REQUIRED WORK. Look through the data below and extract, unchanged, the lines from the one that contains "Open Scope Z_scope." to the one that contains "(count : Z)", both included.

Stored data
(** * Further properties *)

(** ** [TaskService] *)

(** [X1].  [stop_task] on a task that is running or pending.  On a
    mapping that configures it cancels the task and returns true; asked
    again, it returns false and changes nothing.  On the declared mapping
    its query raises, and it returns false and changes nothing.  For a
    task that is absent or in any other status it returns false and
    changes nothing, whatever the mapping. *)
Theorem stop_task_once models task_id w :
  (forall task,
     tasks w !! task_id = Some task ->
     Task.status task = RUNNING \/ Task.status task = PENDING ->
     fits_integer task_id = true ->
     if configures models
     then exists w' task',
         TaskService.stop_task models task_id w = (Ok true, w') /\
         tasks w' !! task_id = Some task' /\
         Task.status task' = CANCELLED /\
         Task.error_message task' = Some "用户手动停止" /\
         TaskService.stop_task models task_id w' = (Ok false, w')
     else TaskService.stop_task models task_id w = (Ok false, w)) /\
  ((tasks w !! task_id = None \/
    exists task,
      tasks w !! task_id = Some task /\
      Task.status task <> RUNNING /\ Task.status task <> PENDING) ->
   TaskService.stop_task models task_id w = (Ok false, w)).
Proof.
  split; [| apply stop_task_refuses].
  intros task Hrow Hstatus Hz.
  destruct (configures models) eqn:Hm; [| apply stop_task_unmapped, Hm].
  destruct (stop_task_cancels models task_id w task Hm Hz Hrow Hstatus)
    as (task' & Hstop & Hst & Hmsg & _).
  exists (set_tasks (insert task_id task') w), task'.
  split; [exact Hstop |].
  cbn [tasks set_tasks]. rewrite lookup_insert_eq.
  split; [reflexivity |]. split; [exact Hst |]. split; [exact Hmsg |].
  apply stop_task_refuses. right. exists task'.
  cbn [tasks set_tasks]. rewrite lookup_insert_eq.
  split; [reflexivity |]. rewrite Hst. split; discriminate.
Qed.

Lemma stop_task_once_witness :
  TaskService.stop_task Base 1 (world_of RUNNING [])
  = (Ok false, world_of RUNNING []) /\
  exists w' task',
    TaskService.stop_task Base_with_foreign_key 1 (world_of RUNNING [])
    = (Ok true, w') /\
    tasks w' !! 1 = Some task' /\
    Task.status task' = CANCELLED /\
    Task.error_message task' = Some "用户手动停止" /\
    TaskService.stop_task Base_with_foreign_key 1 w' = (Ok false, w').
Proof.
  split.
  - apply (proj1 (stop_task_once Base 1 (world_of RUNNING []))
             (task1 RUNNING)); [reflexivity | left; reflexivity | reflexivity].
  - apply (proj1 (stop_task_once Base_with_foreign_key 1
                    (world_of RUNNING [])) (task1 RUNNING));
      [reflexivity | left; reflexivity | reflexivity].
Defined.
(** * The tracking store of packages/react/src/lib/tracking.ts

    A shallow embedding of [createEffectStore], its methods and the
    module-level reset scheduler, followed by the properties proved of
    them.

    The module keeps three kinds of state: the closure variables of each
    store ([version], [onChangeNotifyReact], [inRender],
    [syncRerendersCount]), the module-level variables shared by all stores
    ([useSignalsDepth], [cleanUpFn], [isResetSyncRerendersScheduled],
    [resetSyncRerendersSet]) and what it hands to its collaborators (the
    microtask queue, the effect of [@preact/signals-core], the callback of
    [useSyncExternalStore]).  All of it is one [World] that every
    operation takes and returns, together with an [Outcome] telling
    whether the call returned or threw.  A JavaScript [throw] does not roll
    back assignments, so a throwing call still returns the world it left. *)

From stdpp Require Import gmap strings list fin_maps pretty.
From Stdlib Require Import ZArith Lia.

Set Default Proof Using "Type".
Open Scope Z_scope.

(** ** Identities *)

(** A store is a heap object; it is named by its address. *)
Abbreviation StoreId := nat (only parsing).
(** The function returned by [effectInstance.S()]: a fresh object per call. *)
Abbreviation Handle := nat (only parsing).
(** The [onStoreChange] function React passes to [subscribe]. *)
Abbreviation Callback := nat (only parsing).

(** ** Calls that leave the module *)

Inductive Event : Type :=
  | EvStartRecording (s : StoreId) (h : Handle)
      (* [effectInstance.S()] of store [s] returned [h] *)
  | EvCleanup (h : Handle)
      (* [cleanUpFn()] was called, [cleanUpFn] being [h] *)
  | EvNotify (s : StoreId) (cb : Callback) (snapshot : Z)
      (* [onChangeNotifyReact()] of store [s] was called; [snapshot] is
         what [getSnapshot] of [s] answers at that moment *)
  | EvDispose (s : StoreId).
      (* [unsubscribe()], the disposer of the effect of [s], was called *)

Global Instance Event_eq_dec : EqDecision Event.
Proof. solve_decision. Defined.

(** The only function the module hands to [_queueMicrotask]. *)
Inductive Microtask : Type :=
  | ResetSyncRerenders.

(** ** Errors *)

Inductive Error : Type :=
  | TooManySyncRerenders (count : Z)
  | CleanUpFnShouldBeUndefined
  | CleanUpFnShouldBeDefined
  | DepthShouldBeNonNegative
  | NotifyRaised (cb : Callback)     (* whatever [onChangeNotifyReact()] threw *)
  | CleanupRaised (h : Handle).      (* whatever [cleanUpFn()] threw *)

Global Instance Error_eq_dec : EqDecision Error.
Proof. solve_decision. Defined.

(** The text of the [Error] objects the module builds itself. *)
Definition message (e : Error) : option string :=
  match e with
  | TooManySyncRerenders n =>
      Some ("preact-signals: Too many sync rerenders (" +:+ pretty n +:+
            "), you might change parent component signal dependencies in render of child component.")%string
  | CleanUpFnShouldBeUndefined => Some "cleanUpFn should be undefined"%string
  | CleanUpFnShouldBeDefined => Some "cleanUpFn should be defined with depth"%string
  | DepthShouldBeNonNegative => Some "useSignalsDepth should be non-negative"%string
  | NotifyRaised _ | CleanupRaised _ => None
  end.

SOLUTION TO THE EXERCISE.
Open Scope Z_scope.

(** ** Identities *)

(** A store is a heap object; it is named by its address. *)
Abbreviation StoreId := nat (only parsing).
(** The function returned by [effectInstance.S()]: a fresh object per call. *)
Abbreviation Handle := nat (only parsing).
(** The [onStoreChange] function React passes to [subscribe]. *)
Abbreviation Callback := nat (only parsing).

(** ** Calls that leave the module *)

Inductive Event : Type :=
  | EvStartRecording (s : StoreId) (h : Handle)
      (* [effectInstance.S()] of store [s] returned [h] *)
  | EvCleanup (h : Handle)
      (* [cleanUpFn()] was called, [cleanUpFn] being [h] *)
  | EvNotify (s : StoreId) (cb : Callback) (snapshot : Z)
      (* [onChangeNotifyReact()] of store [s] was called; [snapshot] is
         what [getSnapshot] of [s] answers at that moment *)
  | EvDispose (s : StoreId).
      (* [unsubscribe()], the disposer of the effect of [s], was called *)

Global Instance Event_eq_dec : EqDecision Event.
Proof. solve_decision. Defined.

(** The only function the module hands to [_queueMicrotask]. *)
Inductive Microtask : Type :=
  | ResetSyncRerenders.

(** ** Errors *)

Inductive Error : Type :=
  | TooManySyncRerenders (count : Z)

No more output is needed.